Der Vater von Ubuntu-Linux, Mark Shuttleworth, schlägt eine sechswöchige Verzögerung für die Veröffentlichung der neuen Version 6.04 vor. Das schreibt er in der Ubuntu-Mailingliste. Die Gründe verstehen wohl nur Programmierer. Für uns Normalsterbliche muss eine Tatsache reichen. Obwohl das neue Ubuntu den Codenamen Dapper Drake (Eitler Erpel) trägt, scheint eine Infektion mit dem aggressiven Vogelgrippevirus H5N1 nicht vorzuliegen.

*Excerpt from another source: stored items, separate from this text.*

(** * Reacher: the application pipeline engine, embedded and verified

    A shallow embedding of the pipeline core of the Reacher job-application
    agent (modules [src/models.py], [src/db.py], [src/email_finder.py],
    [src/agent.py], the draft commands of [src/cli.py] and the tests on
    text of the scrapers).

    Conventions of the embedding.
    - A Python [str] is a [string]; the text is taken to be ASCII, where
      [str.lower] maps [A-Z] to [a-z] and [str.strip] removes the characters
      for which [str.isspace] holds.
    - A Python [int] is a [Z].
    - A timestamp is the ISO-8601 text that [datetime.isoformat] produces,
      which is what the SQLite tables store (columns of type TEXT).
    - A table is the list of its rows in insertion order.
    - A Python [set] of strings is a [gset string]; a [dict] whose iteration
      order matters is an association list in insertion order. *)

From Stdlib Require Import ZArith Ascii String Lia.
From stdpp Require Import base list strings gmap sorting.

Local Open Scope Z_scope.

(** ** Python string primitives (ASCII text) *)
Module PyStr.

Definition code (c : ascii) : N := N_of_ascii c.

Definition in_range (lo hi : N) (c : ascii) : bool :=
  ((lo <=? code c) && (code c <=? hi))%N.

Definition is_upper (c : ascii) : bool := in_range 65 90 c.
Definition is_lower (c : ascii) : bool := in_range 97 122 c.
Definition is_alpha (c : ascii) : bool := is_upper c || is_lower c.
Definition is_digit (c : ascii) : bool := in_range 48 57 c.
Definition is_alnum (c : ascii) : bool := is_alpha c || is_digit c.

(** [str.isspace] on ASCII: TAB, LF, VT, FF, CR, FS, GS, RS, US, SPACE. *)
Definition isspace (c : ascii) : bool :=
  in_range 9 13 c || in_range 28 32 c.

Definition lower_char (c : ascii) : ascii :=
  if is_upper c then ascii_of_N (code c + 32) else c.

(** [s.lower()] *)
Fixpoint lower (s : string) : string :=
  match s with
  | EmptyString => EmptyString
  | String c s' => String (lower_char c) (lower s')
  end.

(** [s.startswith(p)] *)
Fixpoint startswith (p s : string) : bool :=
  match p, s with
  | EmptyString, _ => true
  | String _ _, EmptyString => false
  | String a p', String b s' =>
      if Ascii.eqb a b then startswith p' s' else false
  end.

(** [sub in s] for two strings. *)
Fixpoint str_in (sub s : string) : bool :=
  startswith sub s ||
  match s with
  | EmptyString => false
  | String _ s' => str_in sub s'
  end.

(** [s.endswith(p)] *)
Definition endswith (p s : string) : bool :=
  startswith (String.rev p) (String.rev s).

(** [s.lstrip()], [s.rstrip()], [s.strip()] *)
Fixpoint lstrip (s : string) : string :=
  match s with
  | EmptyString => EmptyString
  | String c s' => if isspace c then lstrip s' else s
  end.

Definition rstrip (s : string) : string :=
  String.rev (lstrip (String.rev s)).

Definition strip (s : string) : string := rstrip (lstrip s).

(** [s.lstrip(chars)]: drop leading characters that occur in [chars]. *)
Fixpoint lstrip_chars (chars : list ascii) (s : string) : string :=
  match s with
  | EmptyString => EmptyString
  | String c s' =>
      if bool_decide (c ∈ chars) then lstrip_chars chars s' else s
  end.

(** [s.split(sep)] for a one-character separator: the pieces between
    the occurrences of [sep], at least one piece. *)
Fixpoint split (sep : ascii) (s : string) : list string :=
  match s with
  | EmptyString => [EmptyString]
  | String c s' =>
      if Ascii.eqb c sep then EmptyString :: split sep s'
      else match split sep s' with
           | [] => [String c EmptyString]
           | p :: ps => String c p :: ps
           end
  end.
Definition _pre_transform (frame0 : frame) (fit_params : list (string * pyval))
  : M pipeline (frame * gmap string pyval) :=
  let* self := getself in
  let* fit_params_steps :=
    lift (split_fit_params fit_params (empty_buckets (steps self))) in
  let* frameT :=
    run_transforms fit_params_steps 0 (removelast (map fst (steps self))) frame0 in
  (* this will have y and exclude re-combined in the matrix *)
  match List.last (map (fun st => Some (fst st)) (steps self)) None with
  | None => raise (IndexError "list index out of range")
  | Some final =>
      match fit_params_steps !! final with
      | None => raise (KeyError final)
      | Some bucket => ret (frameT, bucket)
      end
  end.

Definition _reset : M pipeline unit := modify (set_training_cols_ None).

(** What [for i in n] runs over. *)
Definition py_iter (v : pyval) : result (list pyval) :=
  match v with
  | PyList l | PyIterable l => inr l
  | PyStr s => inr (map (fun c => PyStr (String c EmptyString)) (list_ascii_of_string s))
  | _ => inl (TypeError "object is not iterable")
  end.

(** [for n in (x): if n and not all([isinstance(i, str) for i in n]): raise] *)
Fixpoint check_names (x : list pyval) : result unit :=
  match x with
  | [] => inr tt
  | n :: rest =>
      if truthy n then
        match py_iter n with
        | inl e => inl e
        | inr items =>
            if negb (forallb isinstance_str items) then
              inl (TypeError "feature_names must be a list of strings")
            else check_names rest
        end
      else check_names rest
  end.

(** [fit(frame, **kwargs)]: the method is declared as [fit(self, frame=None)],
    so a call that supplies a keyword argument besides [frame] does not bind. *)
Definition fit (frame0 : frame) (kwargs : list (string * pyval)) : M pipeline unit :=
  match kwargs with
  | _ :: _ => raise (TypeError "fit() got an unexpected keyword argument")
  | [] =>
      do _reset then (* reset if needed *)
      let* self := getself in
      let x := feature_names self in
      (* we need a y for the pipeline *)
      match target_feature self with
      | PyStr y =>
          (* make sure they're strings *)
          let* names := lift (py_iter x) in
          do lift (check_names names) then
          (* First, if there are any columns in the frame that are not in x, y drop them *)
          match str_list (names ++ [PyStr y]) with
          | None => raise (TypeError "column names must be strings")
          | Some xy =>
              (* retain only XY *)
              do emit (FrameSubset xy) then
              let* frame1 := lift (select frame0 xy) in
              (* get the fit *)
              let* r := _pre_transform frame1 [] in
              let '(Xt, fit_params) := r in
              (* get the names of the matrix that are not Y *)
              do emit FrameColumns then
              let training_cols := columns Xt in
              do modify (set_training_cols_
                           (Some (List.filter (fun n => negb (String.eqb n y)) training_cols))) then
              match training_cols with
              | [] => raise (ValueError "no columns retained after fit!")
              | _ :: _ =>
                  let* self := getself in
                  if hasattr_train (List.last (map snd (steps self)) (Other false)) then
                    emit (Train (TrainCall (columns Xt)
                                   (default [] (training_cols_ self)) y fit_params))
                  else raise (AttributeError "train")
              end
          end
      | _ => raise (TypeError "target_feature should be a single string")
      end
  end.

End WithEnv.

(** [named_steps]: [dict(self.steps)] *)
Definition named_steps (p : pipeline) : gmap string step_obj := py_dict (steps p).

(** [_final_estimator]: [self.steps[-1][1]] *)
Definition _final_estimator (p : pipeline) : result step_obj :=
  match List.last (map (fun st => Some (snd st)) (steps p)) None with
  | Some o => inr o
  | None => inl (IndexError "list index out of range")
  end.

(** [for name, transform in self.steps[:-1]: Xt = transform.transform(Xt)],
    from position [i] on. *)
Fixpoint predict_transforms (i : nat) (names : list string) (Xt : frame)
  : M pipeline frame :=
  match names with
  | [] => ret Xt
  | _ :: rest =>
      let* Xt' := with_step i (transform Xt) in
      predict_transforms (S i) rest Xt'
  end.

(** [predict(frame)].  The method is guarded by
    [if_delegate_has_method(delegate='_final_estimator')]: it is there only
    when the final estimator has a [predict]; [delegate_predict] is that
    method, [None] when the estimator has none. *)
Definition predict {A} (delegate_predict : option (frame -> result A)) (X : frame)
  : M pipeline A :=
  let* self := getself in
  let* _ := lift (_final_estimator self) in
  match delegate_predict with
  | None => raise (AttributeError "predict")
  | Some estimator_predict =>
      let* Xt := predict_transforms 0 (removelast (map fst (steps self))) X in
      lift (estimator_predict Xt)
  end.

End H2OPipeline.
Lemma creations_plan payload : creations (plan payload) = all_creations payload.
Proof.
  unfold plan, all_creations.
  change (Announce Expense :: ?l) with ([Announce Expense] ++ l).
  rewrite !creations_app, creations_restore. simpl. f_equal.
  change (Announce Budget :: ?l) with ([Announce Budget] ++ l).
  rewrite !creations_app, creations_restore. simpl. f_equal.
  apply creations_restore.
Qed.

Lemma planned_category total k items : forall rest done,
  planned_reports total (Announce k :: map (Restore k) items ++ rest) done =
  map (fun i => {| step := step_of k; current := i; total := total |})
      (seq done (S (length items)))
  ++ planned_reports total rest (done + length items).
Proof.
  induction items as [|x items IH]; intros rest done.
  - simpl. now rewrite Nat.add_0_r.
  - specialize (IH rest (S done)). simpl in *. rewrite IH.
    now rewrite Nat.add_succ_r.
Qed.

Lemma planned_plan payload :
  planned_reports (total_of payload) (plan payload) 0 = all_reports payload.
Proof.
  unfold plan, all_reports. rewrite planned_category. f_equal.
  rewrite planned_category. simpl Nat.add. f_equal.
  pose proof (planned_category (total_of payload) Saving (savings payload) []
                (length (expenses payload) + length (budgets payload))) as P.
  rewrite !app_nil_r in P. exact P.
Qed.
(** C3 (where the code departs from it).  Alice, who has logged nothing
    yet, sends [/stuck] to a bot whose model echoes its prompt.  The
    handler aggregates first, logs the blocker second, and assembles the
    prompt from the context it aggregated before the write: the prompt
    counts 0 actions and lists no recent activity, while the store, and a
    fresh aggregation from it, hold the blocker and a count of 1. *)
Theorem handle_stuck_prompt_is_stale :
  let clk := utc_clock (noon june15) in
  let r := handle_stuck sample_datetime_str (bot_of echo_coach) alice_db clk
             (command_update alice []) in
  (exists reply,
      snd r = Ok [reply]
      /\ PyStr.contains "Total actions taken: 0" reply = true
      /\ PyStr.contains "Current streak: 0 days" reply = true
      /\ PyStr.contains "Recent activities:" reply = false)
  /\ map Activity.description (activities (fst r)) = ["User reported feeling stuck"]
  /\ map User.total_activities (users (fst r)) = [1]
  /\ (exists d uc,
        get_user_data (fst r) clk (UserContext_init 42) = Ok (ContextDict d, uc)
        /\ Ctx.total_activities d = 1
        /\ Ctx.current_streak d = 1
        /\ map Activity.description (Ctx.recent_activities d)
           = ["User reported feeling stuck"]).
Proof.
  cbv zeta. split; [|split; [|split]].
  - eexists. split; [vm_compute; reflexivity|]. vm_compute. repeat split.
  - vm_compute. reflexivity.
  - vm_compute. reflexivity.
  - eexists. eexists. split; [vm_compute; reflexivity|]. vm_compute. repeat split.
Qed.
(** The acceleration block. *)
Definition load_acceleration_limits (node : Node) (base : string)
    (limits : JointLimits) : result JointLimits :=
  '(found, has_acceleration_limits) ←
     get_parameter_bool node (base ++ ".has_acceleration_limits")%string false;
  if (found : bool) then
    let limits :=
      if negb (has_acceleration_limits : bool)
      then Limits.with_has_acceleration_limits limits false else limits in
    if has_acceleration_limits then
      '(found_max, max_acc) ←
         get_parameter_double node (base ++ ".max_acceleration")%string zero;
      if (found_max : bool)
      then Ok (Limits.with_acceleration limits max_acc) else Ok limits
    else Ok limits
  else Ok limits.

(** The jerk block. *)
Definition load_jerk_limits (node : Node) (base : string)
    (limits : JointLimits) : result JointLimits :=
  '(found, has_jerk_limits) ←
     get_parameter_bool node (base ++ ".has_jerk_limits")%string false;
  if (found : bool) then
    let limits :=
      if negb (has_jerk_limits : bool)
      then Limits.with_has_jerk_limits limits false else limits in
    if has_jerk_limits then
      '(found_max, max_jerk) ←
         get_parameter_double node (base ++ ".max_jerk")%string zero;
      if (found_max : bool) then Ok (Limits.with_jerk limits max_jerk) else Ok limits
    else Ok limits
  else Ok limits.

(** The effort block. *)
Definition load_effort_limits (node : Node) (base : string)
    (limits : JointLimits) : result JointLimits :=
  '(found, has_effort_limits) ←
     get_parameter_bool node (base ++ ".has_effort_limits")%string false;
  if (found : bool) then
    let limits :=
      if negb (has_effort_limits : bool)
      then Limits.with_has_effort_limits limits false else limits in
    if has_effort_limits then
      '(found_max, max_effort) ←
         get_parameter_double node (base ++ ".max_effort")%string zero;
      if (found_max : bool) then Ok (Limits.with_effort limits max_effort) else Ok limits
    else Ok limits
  else Ok limits.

Und jetzt reicht es erstmal mit den Geflügeltexten.

Singe, wem MP3 genommen

Haben Sie gewusst, dass …
… wir CDs ganz legal kaufen dürfen?
… wir sie zum Genuss auf mobilen Geräten (MP3-Player) kopieren dürfen?
… damit ganz schnell Schluss sein könnte?
Die US-Musikindustrie findet es unglaublich großzügig, dass wir Musik unterwegs genießen dürfen. Das meldet Heise heute. Doch, so drohen die Musikkonzerne, das muss ja nicht so bleiben. Ruckzuck landet der ahnungslose Jogger mit dem MP3-Player auf den Ohrwascheln in Guantanamo. Aber, liebe Leute, was sollen wir denn dann mit all den knuffigen kleinen Dudeleiern machen, die ihr uns für teuer Gald verkauft habt? Und was sollen wir unterwegs tun, wenn wir nicht mehr Musik hören dürfen? Selber singen? Wenn morgens um 6 Heere von Joggern und Nordic-Walkern laut und falsch singend durch den Central Park stapfen, dann werden die sensiblen Manager von EMI-Classics die Ersten sein, die ihrem Leiden durch einen Sprung aus dem Penthouse ein Ende setzen.